(EXTRACTED RECORDS begins)

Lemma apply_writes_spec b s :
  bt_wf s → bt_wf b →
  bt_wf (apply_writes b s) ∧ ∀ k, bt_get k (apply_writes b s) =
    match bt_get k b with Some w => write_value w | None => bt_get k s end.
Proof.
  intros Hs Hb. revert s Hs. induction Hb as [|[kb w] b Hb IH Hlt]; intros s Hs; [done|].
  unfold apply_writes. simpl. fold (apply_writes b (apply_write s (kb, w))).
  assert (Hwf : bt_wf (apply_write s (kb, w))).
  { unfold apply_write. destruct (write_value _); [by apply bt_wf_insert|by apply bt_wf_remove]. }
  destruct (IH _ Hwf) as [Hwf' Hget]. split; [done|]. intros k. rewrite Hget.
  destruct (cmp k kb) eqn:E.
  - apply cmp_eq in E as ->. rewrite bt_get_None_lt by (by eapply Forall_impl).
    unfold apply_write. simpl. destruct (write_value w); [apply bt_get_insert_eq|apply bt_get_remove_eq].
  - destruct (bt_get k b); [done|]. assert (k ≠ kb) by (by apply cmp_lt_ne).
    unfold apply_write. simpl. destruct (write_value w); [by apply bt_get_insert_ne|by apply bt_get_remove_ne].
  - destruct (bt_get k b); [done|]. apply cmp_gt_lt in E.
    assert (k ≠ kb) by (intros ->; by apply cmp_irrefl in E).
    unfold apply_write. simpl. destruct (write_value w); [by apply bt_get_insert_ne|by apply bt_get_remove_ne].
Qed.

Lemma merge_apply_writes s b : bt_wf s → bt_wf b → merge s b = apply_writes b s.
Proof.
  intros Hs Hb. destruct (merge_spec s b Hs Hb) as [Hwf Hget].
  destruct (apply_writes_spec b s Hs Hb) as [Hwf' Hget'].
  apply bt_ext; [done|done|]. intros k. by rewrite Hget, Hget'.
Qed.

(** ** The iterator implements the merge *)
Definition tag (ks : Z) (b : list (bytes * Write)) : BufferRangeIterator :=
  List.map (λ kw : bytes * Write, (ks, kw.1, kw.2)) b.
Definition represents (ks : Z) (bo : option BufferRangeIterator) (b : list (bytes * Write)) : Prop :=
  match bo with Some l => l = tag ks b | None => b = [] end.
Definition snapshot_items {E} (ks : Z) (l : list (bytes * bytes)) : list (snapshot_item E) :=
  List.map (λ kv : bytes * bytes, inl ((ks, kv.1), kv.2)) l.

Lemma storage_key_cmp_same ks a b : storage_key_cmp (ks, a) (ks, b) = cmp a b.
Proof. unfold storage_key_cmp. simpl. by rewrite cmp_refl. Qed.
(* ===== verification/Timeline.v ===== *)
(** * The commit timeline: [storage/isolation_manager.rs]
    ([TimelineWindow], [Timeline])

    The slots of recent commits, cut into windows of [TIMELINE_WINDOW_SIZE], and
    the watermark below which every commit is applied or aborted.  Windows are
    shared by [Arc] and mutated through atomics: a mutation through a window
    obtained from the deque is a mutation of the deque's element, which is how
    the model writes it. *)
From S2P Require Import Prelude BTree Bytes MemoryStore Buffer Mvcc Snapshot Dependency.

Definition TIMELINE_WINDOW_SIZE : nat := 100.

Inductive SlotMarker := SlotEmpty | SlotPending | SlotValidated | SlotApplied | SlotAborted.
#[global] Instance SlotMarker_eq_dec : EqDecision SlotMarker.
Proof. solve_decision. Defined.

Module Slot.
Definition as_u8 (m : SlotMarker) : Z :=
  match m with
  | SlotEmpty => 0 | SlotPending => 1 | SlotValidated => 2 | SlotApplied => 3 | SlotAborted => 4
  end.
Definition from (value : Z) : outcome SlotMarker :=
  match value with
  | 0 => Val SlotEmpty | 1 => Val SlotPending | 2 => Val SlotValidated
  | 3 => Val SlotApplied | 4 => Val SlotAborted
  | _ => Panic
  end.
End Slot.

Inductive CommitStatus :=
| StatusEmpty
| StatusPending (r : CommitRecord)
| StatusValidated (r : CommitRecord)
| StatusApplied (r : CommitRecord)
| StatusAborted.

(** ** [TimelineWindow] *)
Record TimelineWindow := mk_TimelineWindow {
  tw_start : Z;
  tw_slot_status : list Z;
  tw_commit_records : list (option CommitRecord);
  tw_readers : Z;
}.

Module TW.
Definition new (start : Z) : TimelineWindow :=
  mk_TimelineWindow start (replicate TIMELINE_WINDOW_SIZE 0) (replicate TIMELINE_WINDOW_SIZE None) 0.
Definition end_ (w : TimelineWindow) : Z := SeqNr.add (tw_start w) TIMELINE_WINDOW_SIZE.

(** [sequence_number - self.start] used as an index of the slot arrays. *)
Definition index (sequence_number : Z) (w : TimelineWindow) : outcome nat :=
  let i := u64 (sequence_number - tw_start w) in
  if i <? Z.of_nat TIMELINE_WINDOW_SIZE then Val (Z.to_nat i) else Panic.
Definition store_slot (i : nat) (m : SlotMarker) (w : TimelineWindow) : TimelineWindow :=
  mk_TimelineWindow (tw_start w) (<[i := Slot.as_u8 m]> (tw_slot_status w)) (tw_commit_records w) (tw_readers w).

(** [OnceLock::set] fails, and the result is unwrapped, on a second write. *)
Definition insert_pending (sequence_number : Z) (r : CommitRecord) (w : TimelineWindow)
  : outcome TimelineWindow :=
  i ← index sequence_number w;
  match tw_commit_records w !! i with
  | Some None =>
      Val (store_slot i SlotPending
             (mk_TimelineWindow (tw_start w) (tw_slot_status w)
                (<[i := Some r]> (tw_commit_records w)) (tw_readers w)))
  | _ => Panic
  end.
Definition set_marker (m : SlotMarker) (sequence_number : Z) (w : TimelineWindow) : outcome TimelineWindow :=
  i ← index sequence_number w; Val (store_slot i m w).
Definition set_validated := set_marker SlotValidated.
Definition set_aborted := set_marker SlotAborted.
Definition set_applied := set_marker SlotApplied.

(EXTRACTED RECORDS ends)

DESCRIPTION OF THE TASK:
The lines above that hold "which" are the result; show every one of them.

TASK RESPONSE:
    the watermark below which every commit is applied or aborted.  Windows are
    obtained from the deque is a mutation of the deque's element, which is how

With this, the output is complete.